Thanks, @ATT, for working to get communications back online quickly & helping Florida communities following Michael," Scott tweeted.

Patronis, whose hometown is Bay County's Panama City, also took aim at Verizon on Twitter, complete with the hashtag #fixitnow.

"We are on Day 6 with no @verizon service in Bay County," Patronis tweeted. "Phones are critical infrastructure for Search and Rescue and First Responder communications. We need the same response from @verizon as we have seen from our electric companies."

Verizon in a statement said it's suffered "unprecedented damage to our fiber, which is essential for our network."

"Our fiber crews are working around the clock to make repairs, and while they are making good progress, we still have work to do to get the fiber completely repaired," the company said.

But the other three carriers are apparently not having the same problem. The Wall Street Journal quoted customers and company officials with AT&T, T-Mobile and Sprint saying that all three carriers were up and running in the area.

The Panhandle suffered widespread cell service outages in the wake of Hurricane Michael, with more than 70 percent of towers down in the hardest-hit areas the day after the storm came through.

And the carriers have made little progress in Bay County since the storm made landfall.

All other counties hit by the storm have at least half of their cell towers back in use, but in Bay County, more than 65 percent of cell towers were still out Monday morning — down from 78 percent the morning after the storm, according to the FCC.

Both Verizon and AT&T have been big donors to the Republican Party of Florida for years, and Verizon has given more than $50,000 to Scott's campaigns since 2013, records show.

On Monday afternoon, Scott issued a press release noting that Verizon has opened an emergency communications center at their Panama City store and was also supporting the Bay County Emergency Operations Center.

Herald/Times staff writer Emily L. Mahoney contributed to this report.

October 11, 2018

Rick Scott asks CNN to move debate back 2 weeks, citing Hurricane Michael

Gov Rick Scott

@alextdaugherty

Gov. Rick Scott's U.S. Senate campaign asked CNN to postpone a scheduled debate with Sen. Bill Nelson by two weeks on Thursday, saying that the governor will have "no time for campaigning" as the Florida Panhandle recovers from Hurricane Michael. 

"We appreciate CNN understanding the dire situation in North Florida," campaign manager Jackie Schutz Zeckman said in a statement. "Floridians deserve the chance to see candidates debate so they can judge their leadership skills, experience, and differences. Governor Scott looks forward to debating, but will have no time for campaigning in the next few weeks as he focuses exclusively on recovery efforts for the foreseeable future." 

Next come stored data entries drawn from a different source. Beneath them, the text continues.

(* ===== verification/Random.v ===== *)
(** * Random: computations that draw random numbers

    [libafl_bolts::rands::Rand] is a library: [RandLib] is the part of it the
    mutators use. A computation on a fuzzing state that only draws numbers is
    a function of the generator that may panic: [rnd A]. *)
From S2P Require Import Prelude.

Class RandLib := {
  Rng : Type;
  below_or_zero : N → Rng → N * Rng;
  below_or_zero_lt n r : (0 < n)%N → ((below_or_zero n r).1 < n)%N;
  below_or_zero_zero r : (below_or_zero 0 r).1 = 0%N;
  choose_index : N → Rng → N * Rng;  (** the index [choose] picks *)
  choose_index_lt n r : (0 < n)%N → ((choose_index n r).1 < n)%N;
}.

(** A generator that replays a list of numbers, then draws zeros. *)
#[export, refine] Instance replay_rand : RandLib := {
  Rng := list N;
  below_or_zero n r := (if (n =? 0)%N then 0 else (hd 0 r) mod n, tail r)%N;
  choose_index n r := (if (n =? 0)%N then 0 else (hd 0 r) mod n, tail r)%N;
}.
Proof.
  - intros n r Hn. simpl. destruct (N.eqb_spec n 0); [lia|]. by apply N.mod_lt.
  - done.
  - intros n r Hn. simpl. destruct (N.eqb_spec n 0); [lia|]. by apply N.mod_lt.
Defined.

Definition rnd `{RandLib} (A : Type) : Type := Rng → panics (A * Rng).

#[export] Instance rnd_mret `{RandLib} : MRet rnd := λ A a r, Ret (a, r).
#[export] Instance rnd_mbind `{RandLib} : MBind rnd := λ A B k m r, '(a, r) ← m r; k a r.

Definition lift `{RandLib} {A} (m : panics A) : rnd A := λ r, a ← m; Ret (a, r).
Definition below `{RandLib} (n : nat) : rnd nat :=
  λ r, let '(k, r) := below_or_zero (N.of_nat n) r in Ret (N.to_nat k, r).
(** [&v[rand.below_or_zero(v.len())]]: indexing an empty vector panics. *)
Definition pick `{RandLib} {A} (v : list A) : rnd A := i ← below (length v); lift (unwrap (v !! i)).

(** [rand.choose(v)]: [None] when there is nothing to choose. *)
Definition choose `{RandLib} {A} (v : list A) : rnd (option A) :=
  λ r, match v with
       | [] => Ret (None, r)
       | _ => let '(k, r) := choose_index (N.of_nat (length v)) r in Ret (v !! N.to_nat k, r)
       end.

Section rnd.
Context `{RandLib}.

Lemma rnd_bind_Ret {A B} (m : rnd A) (k : A → rnd B) r b r' :
  (m ≫= k) r = Ret (b, r') ↔ ∃ a r1, m r = Ret (a, r1) ∧ k a r1 = Ret (b, r').
Proof.
  unfold mbind, rnd_mbind, mbind, panics_mbind. destruct (m r) as [[a r1]|]; simpl; naive_solver.
Qed.

Lemma lift_Ret {A} (m : panics A) r a r' : lift m r = Ret (a, r') ↔ m = Ret a ∧ r' = r.
Proof. unfold lift. destruct m; simpl; naive_solver. Qed.

Lemma mret_Ret {A} (a b : A) r r' : (mret a : rnd A) r = Ret (b, r') ↔ a = b ∧ r' = r.
Proof. unfold mret, rnd_mret. naive_solver. Qed.

Lemma pick_elem {A} (v : list A) r a r' : pick v r = Ret (a, r') → a ∈ v.
Proof.
  intros (i & r1 & _ & Hi)%rnd_bind_Ret. apply lift_Ret in Hi as [Hi _].
  apply unwrap_Ret in Hi. by apply list_elem_of_lookup_2 in Hi.
Qed.

Lemma choose_elem {A} (v : list A) r o r' : choose v r = Ret (o, r') →
  match o with Some a => a ∈ v | None => v = [] end.
Proof.
  unfold choose. destruct v as [|x v]; [by intros [= <- _]|].
  pose proof (choose_index_lt (N.of_nat (length (x :: v))) r) as Hlt.
  destruct (choose_index _ r) as [k r1]. intros [= <- _].
  destruct ((x :: v) !! N.to_nat k) as [a|] eqn:E; [by apply list_elem_of_lookup_2 in E|].
  apply lookup_ge_None in E. simpl in *. lia.
Qed.

Lemma pick_total {A} (v : list A) r : v ≠ [] → ∃ a r', pick v r = Ret (a, r').
Proof.
  intros Hv. unfold pick, mbind, rnd_mbind, below. pose proof (below_or_zero_lt (N.of_nat (length v)) r) as Hlt.
  destruct (below_or_zero (N.of_nat (length v)) r) as [k r1]. simpl in *.
  assert (k < N.of_nat (length v))%N as Hk by (apply Hlt; destruct v; simpl in *; [done|lia]).
  destruct (lookup_lt_is_Some_2 v (N.to_nat k)) as [a Ha]; [lia|]. exists a, r1.
  unfold lift. by rewrite Ha.
Qed.
End rnd.

(** Split the binds of a returning random computation. *)
Ltac rnd_inv :=
  repeat match goal with
  | H : mbind (M := rnd) _ _ _ = Ret _ |- _ => apply rnd_bind_Ret in H as (? & ? & ? & ?)
  | H : lift _ _ = Ret _ |- _ => apply lift_Ret in H as [? ->]
  | H : mret (M := rnd) _ _ = Ret _ |- _ => apply mret_Ret in H as [? ->]
  | _ => progress panics_inv
  end.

Scott has been a near constant presence on TV this week in his official capacity as governor, urging residents in evacuation zones to leave and giving updates on storm preparation by state agencies. Nelson was in Washington to vote on a massive water infrastructure bill when Michael made landfall on Wednesday but both Nelson and Sen. Marco Rubio missed votes on Thursday to travel to the Panhandle. 

Moving the Oct. 16th debate back two weeks would set the nationally televised event for Oct. 30, exactly one week before Election Day and after early voting begins.